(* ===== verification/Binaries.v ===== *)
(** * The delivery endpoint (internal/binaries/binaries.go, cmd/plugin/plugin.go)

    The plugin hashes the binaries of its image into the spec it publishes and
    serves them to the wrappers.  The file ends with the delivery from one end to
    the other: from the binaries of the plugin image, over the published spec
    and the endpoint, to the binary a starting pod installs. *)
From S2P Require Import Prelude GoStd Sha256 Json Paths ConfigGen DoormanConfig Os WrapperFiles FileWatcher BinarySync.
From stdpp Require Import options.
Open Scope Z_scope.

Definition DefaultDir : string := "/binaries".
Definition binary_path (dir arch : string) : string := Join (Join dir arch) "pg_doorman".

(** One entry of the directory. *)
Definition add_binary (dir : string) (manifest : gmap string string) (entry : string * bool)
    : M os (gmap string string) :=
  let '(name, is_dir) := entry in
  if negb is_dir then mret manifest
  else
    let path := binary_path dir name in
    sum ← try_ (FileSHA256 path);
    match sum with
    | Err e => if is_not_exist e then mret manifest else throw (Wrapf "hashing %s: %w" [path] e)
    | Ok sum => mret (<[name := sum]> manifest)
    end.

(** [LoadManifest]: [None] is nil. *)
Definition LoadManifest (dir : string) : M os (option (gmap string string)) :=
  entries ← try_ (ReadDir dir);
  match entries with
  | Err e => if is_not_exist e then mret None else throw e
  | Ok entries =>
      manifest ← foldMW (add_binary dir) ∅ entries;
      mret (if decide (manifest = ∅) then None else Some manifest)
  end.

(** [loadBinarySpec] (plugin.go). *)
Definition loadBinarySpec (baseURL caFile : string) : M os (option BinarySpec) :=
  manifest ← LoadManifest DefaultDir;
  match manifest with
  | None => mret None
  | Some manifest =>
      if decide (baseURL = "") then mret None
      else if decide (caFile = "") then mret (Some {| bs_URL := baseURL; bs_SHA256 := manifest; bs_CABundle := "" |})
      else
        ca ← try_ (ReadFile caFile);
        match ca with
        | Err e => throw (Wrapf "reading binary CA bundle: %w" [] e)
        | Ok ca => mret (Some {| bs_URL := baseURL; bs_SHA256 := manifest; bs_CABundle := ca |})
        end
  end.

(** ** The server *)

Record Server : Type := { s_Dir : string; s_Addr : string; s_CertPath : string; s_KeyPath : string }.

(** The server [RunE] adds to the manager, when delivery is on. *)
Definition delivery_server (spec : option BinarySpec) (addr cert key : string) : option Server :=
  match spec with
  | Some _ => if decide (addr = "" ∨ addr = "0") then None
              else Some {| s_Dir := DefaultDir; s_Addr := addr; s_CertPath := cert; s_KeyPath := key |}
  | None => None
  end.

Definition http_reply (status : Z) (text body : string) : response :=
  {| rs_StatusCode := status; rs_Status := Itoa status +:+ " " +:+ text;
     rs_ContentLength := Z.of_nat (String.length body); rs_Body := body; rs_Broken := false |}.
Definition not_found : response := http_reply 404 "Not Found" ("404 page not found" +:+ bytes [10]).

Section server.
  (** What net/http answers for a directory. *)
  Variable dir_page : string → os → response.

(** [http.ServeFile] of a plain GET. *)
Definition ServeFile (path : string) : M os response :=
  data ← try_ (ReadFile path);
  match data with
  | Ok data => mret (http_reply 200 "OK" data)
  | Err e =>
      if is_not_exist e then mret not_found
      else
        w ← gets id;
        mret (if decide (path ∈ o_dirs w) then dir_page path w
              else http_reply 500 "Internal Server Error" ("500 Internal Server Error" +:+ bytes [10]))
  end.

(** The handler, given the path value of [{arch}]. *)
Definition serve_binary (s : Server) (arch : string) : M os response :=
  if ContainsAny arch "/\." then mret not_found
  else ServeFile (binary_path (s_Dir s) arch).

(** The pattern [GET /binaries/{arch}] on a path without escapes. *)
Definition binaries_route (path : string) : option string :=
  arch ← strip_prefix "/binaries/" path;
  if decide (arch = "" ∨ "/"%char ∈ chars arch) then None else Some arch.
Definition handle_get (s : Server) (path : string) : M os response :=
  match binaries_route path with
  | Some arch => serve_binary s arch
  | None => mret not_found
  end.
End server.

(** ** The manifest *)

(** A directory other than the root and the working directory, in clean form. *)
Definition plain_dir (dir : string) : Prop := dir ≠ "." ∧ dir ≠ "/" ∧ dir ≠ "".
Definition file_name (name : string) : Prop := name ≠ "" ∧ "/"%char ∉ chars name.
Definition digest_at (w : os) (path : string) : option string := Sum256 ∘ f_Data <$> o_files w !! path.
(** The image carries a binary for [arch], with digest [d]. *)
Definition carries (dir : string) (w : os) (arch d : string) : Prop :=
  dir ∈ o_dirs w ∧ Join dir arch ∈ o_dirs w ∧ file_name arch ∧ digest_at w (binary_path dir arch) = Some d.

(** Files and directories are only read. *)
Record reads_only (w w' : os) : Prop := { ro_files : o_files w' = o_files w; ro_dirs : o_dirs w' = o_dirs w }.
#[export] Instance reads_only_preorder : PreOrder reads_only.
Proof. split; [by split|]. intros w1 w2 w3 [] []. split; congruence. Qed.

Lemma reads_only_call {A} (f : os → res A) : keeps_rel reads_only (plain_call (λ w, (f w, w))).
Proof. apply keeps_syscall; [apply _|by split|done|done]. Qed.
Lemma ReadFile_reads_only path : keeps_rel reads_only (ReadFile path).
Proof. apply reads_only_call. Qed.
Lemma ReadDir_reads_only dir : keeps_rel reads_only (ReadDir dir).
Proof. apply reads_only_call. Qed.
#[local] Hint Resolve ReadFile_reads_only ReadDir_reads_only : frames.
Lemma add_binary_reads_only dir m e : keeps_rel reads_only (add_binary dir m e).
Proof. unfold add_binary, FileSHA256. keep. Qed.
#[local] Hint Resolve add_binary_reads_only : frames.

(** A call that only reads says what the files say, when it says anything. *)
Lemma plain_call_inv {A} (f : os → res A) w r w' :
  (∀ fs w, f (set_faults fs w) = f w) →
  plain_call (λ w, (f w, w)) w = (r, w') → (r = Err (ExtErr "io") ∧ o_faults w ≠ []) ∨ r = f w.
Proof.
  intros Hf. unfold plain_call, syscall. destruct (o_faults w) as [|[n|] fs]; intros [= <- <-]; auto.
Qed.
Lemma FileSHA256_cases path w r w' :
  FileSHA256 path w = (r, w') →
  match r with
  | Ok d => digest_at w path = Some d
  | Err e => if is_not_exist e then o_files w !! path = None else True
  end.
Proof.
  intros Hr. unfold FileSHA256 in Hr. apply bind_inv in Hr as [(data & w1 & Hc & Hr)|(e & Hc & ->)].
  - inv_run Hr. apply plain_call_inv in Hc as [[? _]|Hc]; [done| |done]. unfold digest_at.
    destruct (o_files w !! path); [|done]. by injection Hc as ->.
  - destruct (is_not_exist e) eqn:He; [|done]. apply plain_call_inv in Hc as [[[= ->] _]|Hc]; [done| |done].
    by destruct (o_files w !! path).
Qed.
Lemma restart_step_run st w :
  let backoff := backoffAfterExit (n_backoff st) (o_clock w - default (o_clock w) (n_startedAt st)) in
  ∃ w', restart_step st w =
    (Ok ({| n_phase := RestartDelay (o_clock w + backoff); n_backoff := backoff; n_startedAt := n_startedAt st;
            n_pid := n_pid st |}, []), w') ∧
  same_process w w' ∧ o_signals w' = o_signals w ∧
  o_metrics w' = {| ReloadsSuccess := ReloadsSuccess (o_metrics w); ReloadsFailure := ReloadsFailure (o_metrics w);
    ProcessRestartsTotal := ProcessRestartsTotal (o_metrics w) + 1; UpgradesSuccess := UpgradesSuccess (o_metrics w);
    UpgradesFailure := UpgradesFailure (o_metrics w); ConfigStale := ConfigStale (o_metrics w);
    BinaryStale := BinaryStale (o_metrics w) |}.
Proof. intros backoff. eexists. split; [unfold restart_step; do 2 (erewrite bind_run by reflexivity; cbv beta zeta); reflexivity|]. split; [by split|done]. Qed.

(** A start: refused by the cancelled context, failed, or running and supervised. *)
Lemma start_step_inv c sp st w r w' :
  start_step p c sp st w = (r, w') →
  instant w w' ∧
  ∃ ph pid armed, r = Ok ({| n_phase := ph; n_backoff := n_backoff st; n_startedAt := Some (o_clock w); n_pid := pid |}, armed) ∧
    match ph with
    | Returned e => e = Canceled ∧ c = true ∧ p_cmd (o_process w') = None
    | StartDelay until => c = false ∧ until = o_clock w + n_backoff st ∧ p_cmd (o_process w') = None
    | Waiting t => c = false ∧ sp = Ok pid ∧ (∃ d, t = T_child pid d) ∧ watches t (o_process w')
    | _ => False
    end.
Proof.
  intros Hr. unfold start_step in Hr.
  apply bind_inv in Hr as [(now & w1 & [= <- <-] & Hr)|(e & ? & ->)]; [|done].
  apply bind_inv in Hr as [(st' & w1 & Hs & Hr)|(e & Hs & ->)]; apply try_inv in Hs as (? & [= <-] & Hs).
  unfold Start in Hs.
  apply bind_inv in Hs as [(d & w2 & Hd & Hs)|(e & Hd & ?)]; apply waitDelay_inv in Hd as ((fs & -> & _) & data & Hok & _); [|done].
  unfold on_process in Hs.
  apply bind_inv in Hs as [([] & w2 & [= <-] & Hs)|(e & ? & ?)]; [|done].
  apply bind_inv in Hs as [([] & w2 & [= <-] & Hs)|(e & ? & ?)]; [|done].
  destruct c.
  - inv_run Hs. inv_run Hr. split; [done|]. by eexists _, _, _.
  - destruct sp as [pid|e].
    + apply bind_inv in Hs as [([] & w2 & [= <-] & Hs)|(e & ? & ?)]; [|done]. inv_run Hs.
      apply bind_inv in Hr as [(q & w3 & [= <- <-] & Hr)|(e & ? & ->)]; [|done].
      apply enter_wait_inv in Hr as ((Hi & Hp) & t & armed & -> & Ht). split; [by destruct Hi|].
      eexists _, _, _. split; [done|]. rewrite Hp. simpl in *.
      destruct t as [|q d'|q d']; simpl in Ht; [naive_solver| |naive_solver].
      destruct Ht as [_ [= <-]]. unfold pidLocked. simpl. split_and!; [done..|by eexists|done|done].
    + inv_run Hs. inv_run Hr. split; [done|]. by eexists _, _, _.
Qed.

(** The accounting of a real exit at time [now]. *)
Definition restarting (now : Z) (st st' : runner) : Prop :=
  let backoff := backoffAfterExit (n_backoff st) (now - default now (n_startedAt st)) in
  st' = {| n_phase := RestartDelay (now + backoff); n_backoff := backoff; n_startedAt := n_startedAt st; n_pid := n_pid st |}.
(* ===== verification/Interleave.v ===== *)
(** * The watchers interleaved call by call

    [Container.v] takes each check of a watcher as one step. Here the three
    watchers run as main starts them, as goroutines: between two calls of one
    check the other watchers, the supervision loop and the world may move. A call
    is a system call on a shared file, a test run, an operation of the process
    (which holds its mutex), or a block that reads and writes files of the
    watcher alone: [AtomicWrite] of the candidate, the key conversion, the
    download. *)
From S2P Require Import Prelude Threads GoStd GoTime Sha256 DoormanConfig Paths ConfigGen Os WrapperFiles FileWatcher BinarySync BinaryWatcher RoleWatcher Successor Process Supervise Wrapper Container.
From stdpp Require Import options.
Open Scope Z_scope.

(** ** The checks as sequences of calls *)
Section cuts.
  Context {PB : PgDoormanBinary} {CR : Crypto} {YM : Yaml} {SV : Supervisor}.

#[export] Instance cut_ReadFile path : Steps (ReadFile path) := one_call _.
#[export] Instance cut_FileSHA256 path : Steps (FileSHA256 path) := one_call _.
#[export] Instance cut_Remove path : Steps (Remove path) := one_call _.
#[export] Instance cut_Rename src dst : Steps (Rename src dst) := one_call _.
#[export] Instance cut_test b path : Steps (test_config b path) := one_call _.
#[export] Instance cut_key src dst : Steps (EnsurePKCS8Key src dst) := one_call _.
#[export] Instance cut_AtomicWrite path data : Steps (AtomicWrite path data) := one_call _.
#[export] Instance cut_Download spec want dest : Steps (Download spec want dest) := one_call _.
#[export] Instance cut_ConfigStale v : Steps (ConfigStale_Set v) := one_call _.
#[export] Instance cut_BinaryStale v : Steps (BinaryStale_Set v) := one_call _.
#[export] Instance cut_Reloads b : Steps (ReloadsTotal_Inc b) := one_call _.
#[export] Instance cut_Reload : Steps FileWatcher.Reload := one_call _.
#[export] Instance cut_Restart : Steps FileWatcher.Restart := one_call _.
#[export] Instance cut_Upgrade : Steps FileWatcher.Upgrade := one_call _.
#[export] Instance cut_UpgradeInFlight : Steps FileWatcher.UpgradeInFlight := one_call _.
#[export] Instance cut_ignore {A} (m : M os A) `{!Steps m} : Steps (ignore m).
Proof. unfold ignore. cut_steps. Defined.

**What to do:** Only the stretch of lines that begins with the one holding "#[export] Instance cut_ignore" and ends with the last line above belongs in the answer; please write it out exactly.

**Response to this task:**
#[export] Instance cut_ignore {A} (m : M os A) `{!Steps m} : Steps (ignore m).
Proof. unfold ignore. cut_steps. Defined.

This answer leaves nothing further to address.